» WORK TO BE COMPLETED: In the records below, begin at the line containing "The callbacks of" and end at the line containing "private_key := if"; quote every line in that span exactly, including both boundary lines, and no others.

» DATA IN THIS EXERCISE:
========

(** One peer: it does not fit, or a piece of it is added; the piece carries an address
    of those that are left when there is room for one. *)
Lemma put_peer_spec nlh p ai :
  sendable_peer p → Forall allowedip_ok ai → (ai ≠ [] → allowedips p ≠ []) → nlmsg_len nlh <= SBS →
  (put_peer SBS nlh p ai = inl nlh ∧ SBS < nlmsg_len nlh + 176) ∨
  ∃ x rest, put_peer SBS nlh p ai = inr (nlh ++ enc_piece x, rest) ∧ pc_peer x = p ∧ pc_first x = Nat.eqb (length ai) 0 ∧
    todo p ai = pc_ips x ++ rest ∧ nlmsg_len (nlh ++ enc_piece x) <= SBS ∧ (rest = [] ∨ pc_ips x ≠ [] ∨ SBS < nlmsg_len nlh + 176).
Proof.
  intros Hp Hai Hne Hn. pose proof (peer_attrs_length p (Nat.eqb (length ai) 0) Hp) as Hla.
  destruct (mnl_attr_nest_start_check SBS nlh 0) as [[nlh1 nst]|] eqn:E; pose proof E as E'; rewrite start_check in E';
    destruct (Z.ltb_spec SBS (nlmsg_len nlh + 4)) as [Hs|Hs]; try discriminate E'.
  2: { left. unfold put_peer. rewrite E. split; [done|lia]. }
  apply (inj Some) in E'. pose proof (start_len nlh 0) as Hl1. rewrite E' in Hl1. cbn [fst] in Hl1.
  destruct (put_peer_attrs SBS nlh1 p ai) as [nlh2|] eqn:Ea; pose proof Ea as Ea';
    rewrite put_peer_attrs_all, put_all_spec in Ea' by (apply types_peer || lia);
    match type of Ea' with context [if SBS <? ?b then _ else _] => destruct (Z.ltb_spec SBS b) as [Hs'|Hs'] end; try discriminate Ea';
    rewrite nlmsg_len_app, Hl1 in Hs'.
  2: { left. unfold put_peer. rewrite E, Ea. pose proof (nest_cancel_spec nlh 0 []) as Hc. rewrite E', app_nil_r in Hc. cbn [fst snd] in Hc.
       rewrite Hc. split; [done|lia]. }
  apply (inj Some) in Ea' as <-. right. rewrite (put_peer_shape _ _ _ _ _ _ E Ea Hne).
  set (attrs := leaves (peer_attrs p (Nat.eqb (length ai) 0))) in *.
  assert (Hend : ∀ b, nlmsg_len ((nlh1 ++ attrs) ++ b) <= SBS →
    mnl_attr_nest_end ((nlh1 ++ attrs) ++ b) nst = nlh ++ nest 0 (attrs ++ b) ∧ nlmsg_len (nlh ++ nest 0 (attrs ++ b)) <= SBS).
  { intros b Hb. assert (Hb' : nlmsg_len (nlh ++ nest 0 (attrs ++ b)) <= SBS).
    { rewrite <- app_assoc, nlmsg_len_app in Hb. rewrite nlmsg_len_app, nest_length. lia. }
    split; [|done]. pose proof (nest_fits nlh 0 (attrs ++ b) ltac:(lia) Hb') as He. rewrite E' in He. cbn [fst snd] in He. by rewrite <- app_assoc. }
  assert (Htodo : Forall allowedip_ok (todo p ai)) by (unfold todo; case_match; [apply Hp|done]).
  destruct (allowedips p) as [|a0 l0] eqn:Eips.
  - assert (ai = []) as -> by (destruct ai; [done|by destruct Hne]).
    exists {| pc_peer := p; pc_first := true; pc_list := None |}, []. cbn [pc_peer pc_first pc_ips pc_list default].
    destruct (Hend []) as [He Hl]; [rewrite app_nil_r, nlmsg_len_app; lia|]. rewrite app_nil_r in He. unfold enc_piece. cbn [pc_peer pc_first pc_list].
    rewrite He. unfold todo, attrs in *. cbn [length Nat.eqb] in *. rewrite Eips.
    split_and!; [done..|by left].
  - destruct (peer_list_spec (nlh1 ++ attrs) nlh p (todo p ai) Hp Htodo) as (o & rest & -> & Hsplit & Hl & Hr);
      [rewrite nlmsg_len_app; lia..|].
    exists {| pc_peer := p; pc_first := Nat.eqb (length ai) 0; pc_list := o |}, rest. cbn [pc_peer pc_first pc_ips pc_list].
    destruct (Hend _ Hl) as [He Hl']. unfold enc_piece. cbn [pc_peer pc_first pc_list]. fold attrs. rewrite He. split_and!; done.
Qed.
(* ===== verification/IpcLinuxGetSpec.v ===== *)
(** * IpcLinuxGetSpec: what the Linux transport reads is what it wrote

    The callbacks of [kernel_get_device] run over the encodings of [IpcLinuxSpec],
    and [coalesce_peers] joins the pieces of a peer. *)

From Stdlib Require Import Ascii String Sorted.
From stdpp Require Import base numbers option sets list list_numbers strings.
From S2P Require Import Prelude CLib Ctype Encoding Containers Setconf Field25519 X25519 Netlink NetlinkSpec IpcLinux IpcLinuxSpec.
#[local] Open Scope c_scope.

(** ** What is read *)

Definition ip_view (a : wgallowedip) : wgallowedip :=
  {| family := family a; ip := if family a =? AF_INET then ip4 a ++ replicate 12 0 else ip a; cidr := cidr a; ai_flags := 0 |}.

Definition last_pos {A} (l : list A) : option nat := if l is [] then None else Some (length l - 1)%nat.

(** The peer that a piece becomes, and the one that the pieces of a peer become. *)
Definition settings_view (p : wgpeer) (first : bool) : wgpeer :=
  let psk := first && has_flag (p_flags p) WGPEER_HAS_PRESHARED_KEY in
  {| p_flags := if psk && negb (key_is_zero (preshared_key p)) then WGPEER_HAS_PUBLIC_KEY .| WGPEER_HAS_PRESHARED_KEY else WGPEER_HAS_PUBLIC_KEY;
     p_public_key := p_public_key p;
     preshared_key := if psk then preshared_key p else replicate WG_KEY_LEN 0;
     endpoint := if first && has_endpoint p then endpoint p else sockaddr_zero;
     tv_sec := 0; tv_nsec := 0; rx_bytes := 0; tx_bytes := 0;
     persistent_keepalive_interval :=
       if first && has_flag (p_flags p) WGPEER_HAS_PERSISTENT_KEEPALIVE_INTERVAL then persistent_keepalive_interval p else 0;
     allowedips := []; last_allowedip := None |}.
Definition with_ips (ips : list wgallowedip) (p : wgpeer) : wgpeer := set_last_allowedip (last_pos ips) (set_allowedips ips p).
Definition piece_view (x : piece) : wgpeer := with_ips (ip_view <$> pc_ips x) (settings_view (pc_peer x) (pc_first x)).
Definition peer_view (p : wgpeer) : wgpeer := with_ips (ip_view <$> allowedips p) (settings_view p true).

Definition device_view (d : wgdevice) (first : bool) (ps : list wgpeer) : wgdevice :=
  let key := first && has_flag (flags d) WGDEVICE_HAS_PRIVATE_KEY in
  {| name := name d; ifindex := 0; flags := if key then WGDEVICE_HAS_PRIVATE_KEY else 0; public_key := replicate WG_KEY_LEN 0;
     private_key := if key then private_key d else replicate WG_KEY_LEN 0;
     fwmark := if first && has_flag (flags d) WGDEVICE_HAS_FWMARK then fwmark d else 0;
     listen_port := if first && has_flag (flags d) WGDEVICE_HAS_LISTEN_PORT then listen_port d else 0;
     peers := ps; last_peer := last_pos ps |}.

========

» THE COMPLETED TASK:
    The callbacks of [kernel_get_device] run over the encodings of [IpcLinuxSpec],
    and [coalesce_peers] joins the pieces of a peer. *)

From Stdlib Require Import Ascii String Sorted.
From stdpp Require Import base numbers option sets list list_numbers strings.
From S2P Require Import Prelude CLib Ctype Encoding Containers Setconf Field25519 X25519 Netlink NetlinkSpec IpcLinux IpcLinuxSpec.
#[local] Open Scope c_scope.

(** ** What is read *)

Definition ip_view (a : wgallowedip) : wgallowedip :=
  {| family := family a; ip := if family a =? AF_INET then ip4 a ++ replicate 12 0 else ip a; cidr := cidr a; ai_flags := 0 |}.

Definition last_pos {A} (l : list A) : option nat := if l is [] then None else Some (length l - 1)%nat.

(** The peer that a piece becomes, and the one that the pieces of a peer become. *)
Definition settings_view (p : wgpeer) (first : bool) : wgpeer :=
  let psk := first && has_flag (p_flags p) WGPEER_HAS_PRESHARED_KEY in
  {| p_flags := if psk && negb (key_is_zero (preshared_key p)) then WGPEER_HAS_PUBLIC_KEY .| WGPEER_HAS_PRESHARED_KEY else WGPEER_HAS_PUBLIC_KEY;
     p_public_key := p_public_key p;
     preshared_key := if psk then preshared_key p else replicate WG_KEY_LEN 0;
     endpoint := if first && has_endpoint p then endpoint p else sockaddr_zero;
     tv_sec := 0; tv_nsec := 0; rx_bytes := 0; tx_bytes := 0;
     persistent_keepalive_interval :=
       if first && has_flag (p_flags p) WGPEER_HAS_PERSISTENT_KEEPALIVE_INTERVAL then persistent_keepalive_interval p else 0;
     allowedips := []; last_allowedip := None |}.
Definition with_ips (ips : list wgallowedip) (p : wgpeer) : wgpeer := set_last_allowedip (last_pos ips) (set_allowedips ips p).
Definition piece_view (x : piece) : wgpeer := with_ips (ip_view <$> pc_ips x) (settings_view (pc_peer x) (pc_first x)).
Definition peer_view (p : wgpeer) : wgpeer := with_ips (ip_view <$> allowedips p) (settings_view p true).

Definition device_view (d : wgdevice) (first : bool) (ps : list wgpeer) : wgdevice :=
  let key := first && has_flag (flags d) WGDEVICE_HAS_PRIVATE_KEY in
  {| name := name d; ifindex := 0; flags := if key then WGDEVICE_HAS_PRIVATE_KEY else 0; public_key := replicate WG_KEY_LEN 0;
     private_key := if key then private_key d else replicate WG_KEY_LEN 0;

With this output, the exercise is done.